* [Activity]:
Out of the data below, copy every line with the string "Outcome".

* [Supplied information]:
•••••
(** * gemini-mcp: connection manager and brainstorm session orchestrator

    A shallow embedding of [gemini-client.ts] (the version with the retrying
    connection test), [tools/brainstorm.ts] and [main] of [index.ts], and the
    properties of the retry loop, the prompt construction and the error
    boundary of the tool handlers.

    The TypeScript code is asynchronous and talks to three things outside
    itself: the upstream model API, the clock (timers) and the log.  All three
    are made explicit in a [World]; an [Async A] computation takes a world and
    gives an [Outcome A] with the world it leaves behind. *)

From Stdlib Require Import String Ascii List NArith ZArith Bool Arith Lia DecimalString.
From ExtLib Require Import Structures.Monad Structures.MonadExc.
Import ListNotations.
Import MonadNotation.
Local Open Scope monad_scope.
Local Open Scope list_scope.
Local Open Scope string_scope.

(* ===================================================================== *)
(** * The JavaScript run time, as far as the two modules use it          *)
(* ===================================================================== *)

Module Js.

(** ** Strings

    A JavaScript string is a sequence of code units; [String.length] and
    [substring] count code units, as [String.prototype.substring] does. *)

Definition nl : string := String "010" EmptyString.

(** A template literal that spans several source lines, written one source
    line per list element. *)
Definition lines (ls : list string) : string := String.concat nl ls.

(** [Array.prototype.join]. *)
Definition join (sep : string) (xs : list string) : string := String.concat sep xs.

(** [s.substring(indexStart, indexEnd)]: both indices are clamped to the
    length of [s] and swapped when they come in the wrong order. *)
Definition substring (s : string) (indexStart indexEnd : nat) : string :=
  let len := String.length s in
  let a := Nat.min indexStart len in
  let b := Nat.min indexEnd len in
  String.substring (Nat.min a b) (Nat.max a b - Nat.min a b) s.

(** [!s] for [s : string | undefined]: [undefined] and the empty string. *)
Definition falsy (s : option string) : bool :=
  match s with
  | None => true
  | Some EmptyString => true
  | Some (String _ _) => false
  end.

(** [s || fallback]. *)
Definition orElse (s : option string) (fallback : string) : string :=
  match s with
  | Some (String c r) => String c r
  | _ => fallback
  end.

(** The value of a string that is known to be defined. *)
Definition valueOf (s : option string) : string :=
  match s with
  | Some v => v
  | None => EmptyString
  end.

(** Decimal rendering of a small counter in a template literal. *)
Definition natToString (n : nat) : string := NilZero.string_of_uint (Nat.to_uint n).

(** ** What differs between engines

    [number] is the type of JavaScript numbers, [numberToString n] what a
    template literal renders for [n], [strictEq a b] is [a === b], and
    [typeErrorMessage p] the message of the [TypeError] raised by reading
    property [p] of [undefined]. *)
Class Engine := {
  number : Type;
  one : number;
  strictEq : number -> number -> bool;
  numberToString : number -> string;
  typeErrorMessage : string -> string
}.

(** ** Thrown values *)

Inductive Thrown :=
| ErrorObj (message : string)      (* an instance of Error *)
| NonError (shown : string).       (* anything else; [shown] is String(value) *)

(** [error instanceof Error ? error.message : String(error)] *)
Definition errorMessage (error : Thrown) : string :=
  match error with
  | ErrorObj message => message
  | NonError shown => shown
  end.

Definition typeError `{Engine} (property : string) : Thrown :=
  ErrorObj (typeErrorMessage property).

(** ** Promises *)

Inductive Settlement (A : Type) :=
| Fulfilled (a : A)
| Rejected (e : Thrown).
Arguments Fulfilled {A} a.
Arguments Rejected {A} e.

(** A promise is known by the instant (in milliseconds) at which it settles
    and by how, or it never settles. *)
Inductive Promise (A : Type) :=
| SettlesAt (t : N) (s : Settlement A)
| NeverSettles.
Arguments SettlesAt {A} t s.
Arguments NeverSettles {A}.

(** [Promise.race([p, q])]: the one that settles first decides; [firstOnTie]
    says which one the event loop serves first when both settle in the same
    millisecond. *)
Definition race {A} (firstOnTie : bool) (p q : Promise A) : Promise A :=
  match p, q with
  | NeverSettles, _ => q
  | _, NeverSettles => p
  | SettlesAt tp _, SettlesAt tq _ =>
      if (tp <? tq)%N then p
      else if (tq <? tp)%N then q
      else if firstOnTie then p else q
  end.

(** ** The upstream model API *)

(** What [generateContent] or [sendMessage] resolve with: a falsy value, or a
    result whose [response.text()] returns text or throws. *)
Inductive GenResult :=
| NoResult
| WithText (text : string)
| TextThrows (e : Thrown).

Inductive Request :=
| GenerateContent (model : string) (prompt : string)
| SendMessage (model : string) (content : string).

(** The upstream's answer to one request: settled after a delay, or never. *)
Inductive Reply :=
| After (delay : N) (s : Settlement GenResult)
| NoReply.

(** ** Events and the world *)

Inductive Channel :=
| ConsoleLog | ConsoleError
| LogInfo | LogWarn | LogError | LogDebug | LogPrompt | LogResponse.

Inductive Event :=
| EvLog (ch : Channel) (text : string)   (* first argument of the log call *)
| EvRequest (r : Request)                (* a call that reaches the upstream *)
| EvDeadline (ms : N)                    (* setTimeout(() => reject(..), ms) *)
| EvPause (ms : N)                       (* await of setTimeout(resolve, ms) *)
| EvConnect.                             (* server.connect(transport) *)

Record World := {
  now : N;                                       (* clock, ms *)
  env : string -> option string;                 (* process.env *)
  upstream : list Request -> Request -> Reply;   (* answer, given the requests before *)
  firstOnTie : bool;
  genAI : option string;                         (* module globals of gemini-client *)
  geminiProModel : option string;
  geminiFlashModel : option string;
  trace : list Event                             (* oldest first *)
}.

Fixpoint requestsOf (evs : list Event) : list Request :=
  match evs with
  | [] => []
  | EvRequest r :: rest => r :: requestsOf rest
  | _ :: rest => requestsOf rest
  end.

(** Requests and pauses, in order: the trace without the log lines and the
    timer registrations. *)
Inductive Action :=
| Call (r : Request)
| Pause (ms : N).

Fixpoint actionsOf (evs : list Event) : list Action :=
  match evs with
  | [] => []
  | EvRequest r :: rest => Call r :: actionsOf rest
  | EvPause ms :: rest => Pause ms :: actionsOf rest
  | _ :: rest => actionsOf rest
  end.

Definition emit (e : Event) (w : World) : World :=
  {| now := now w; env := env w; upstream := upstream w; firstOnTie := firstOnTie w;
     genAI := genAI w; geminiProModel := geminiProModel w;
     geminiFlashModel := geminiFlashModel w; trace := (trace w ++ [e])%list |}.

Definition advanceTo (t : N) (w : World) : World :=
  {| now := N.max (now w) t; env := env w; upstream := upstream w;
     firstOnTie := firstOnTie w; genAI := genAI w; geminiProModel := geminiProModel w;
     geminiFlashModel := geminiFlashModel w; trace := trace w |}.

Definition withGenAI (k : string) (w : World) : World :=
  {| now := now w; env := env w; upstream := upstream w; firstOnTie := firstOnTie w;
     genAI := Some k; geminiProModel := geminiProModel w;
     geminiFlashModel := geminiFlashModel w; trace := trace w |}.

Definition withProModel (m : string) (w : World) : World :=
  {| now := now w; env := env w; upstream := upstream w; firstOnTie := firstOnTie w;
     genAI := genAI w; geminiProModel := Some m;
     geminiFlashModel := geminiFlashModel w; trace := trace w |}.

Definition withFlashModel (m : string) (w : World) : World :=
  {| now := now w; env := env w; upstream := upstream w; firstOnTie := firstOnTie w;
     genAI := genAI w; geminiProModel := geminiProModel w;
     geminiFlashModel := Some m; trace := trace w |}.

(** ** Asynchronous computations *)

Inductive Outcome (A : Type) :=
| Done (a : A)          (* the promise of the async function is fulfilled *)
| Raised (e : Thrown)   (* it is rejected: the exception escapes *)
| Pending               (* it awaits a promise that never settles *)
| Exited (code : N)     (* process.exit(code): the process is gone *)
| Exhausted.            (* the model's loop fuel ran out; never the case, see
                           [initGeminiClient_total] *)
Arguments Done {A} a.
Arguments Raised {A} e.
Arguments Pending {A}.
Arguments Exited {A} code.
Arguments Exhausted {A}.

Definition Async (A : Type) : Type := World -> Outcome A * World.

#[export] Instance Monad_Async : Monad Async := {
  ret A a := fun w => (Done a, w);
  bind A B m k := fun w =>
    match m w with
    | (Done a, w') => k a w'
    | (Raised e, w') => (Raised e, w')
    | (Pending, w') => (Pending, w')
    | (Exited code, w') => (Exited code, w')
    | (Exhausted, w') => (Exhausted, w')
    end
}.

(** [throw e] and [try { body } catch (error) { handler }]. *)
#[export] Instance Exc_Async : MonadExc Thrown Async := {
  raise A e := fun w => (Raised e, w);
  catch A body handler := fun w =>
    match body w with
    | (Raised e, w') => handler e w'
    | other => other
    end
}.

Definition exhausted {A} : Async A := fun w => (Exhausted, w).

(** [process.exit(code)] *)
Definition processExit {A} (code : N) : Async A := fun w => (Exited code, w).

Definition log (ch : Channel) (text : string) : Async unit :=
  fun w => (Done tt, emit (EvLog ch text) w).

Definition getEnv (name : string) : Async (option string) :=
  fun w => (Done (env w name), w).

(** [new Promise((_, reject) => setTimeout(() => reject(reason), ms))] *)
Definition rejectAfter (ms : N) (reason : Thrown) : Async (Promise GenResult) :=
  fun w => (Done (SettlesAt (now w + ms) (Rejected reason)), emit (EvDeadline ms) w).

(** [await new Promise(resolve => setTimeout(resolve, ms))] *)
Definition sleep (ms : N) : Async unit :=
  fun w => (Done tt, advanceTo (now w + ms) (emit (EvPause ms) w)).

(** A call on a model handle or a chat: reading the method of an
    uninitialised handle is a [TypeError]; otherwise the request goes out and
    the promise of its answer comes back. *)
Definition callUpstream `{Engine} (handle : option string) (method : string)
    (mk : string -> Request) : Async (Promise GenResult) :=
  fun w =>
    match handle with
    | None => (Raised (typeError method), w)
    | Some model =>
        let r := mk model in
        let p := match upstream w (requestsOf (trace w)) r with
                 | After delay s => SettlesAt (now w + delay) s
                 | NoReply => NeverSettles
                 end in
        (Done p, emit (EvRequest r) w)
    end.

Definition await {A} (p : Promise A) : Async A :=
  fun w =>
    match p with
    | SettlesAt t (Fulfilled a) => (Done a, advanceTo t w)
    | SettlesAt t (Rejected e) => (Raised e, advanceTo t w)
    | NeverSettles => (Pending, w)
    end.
•••••
* [Exercise result]:
    gives an [Outcome A] with the world it leaves behind. *)
Inductive Outcome (A : Type) :=
Definition Async (A : Type) : Type := World -> Outcome A * World.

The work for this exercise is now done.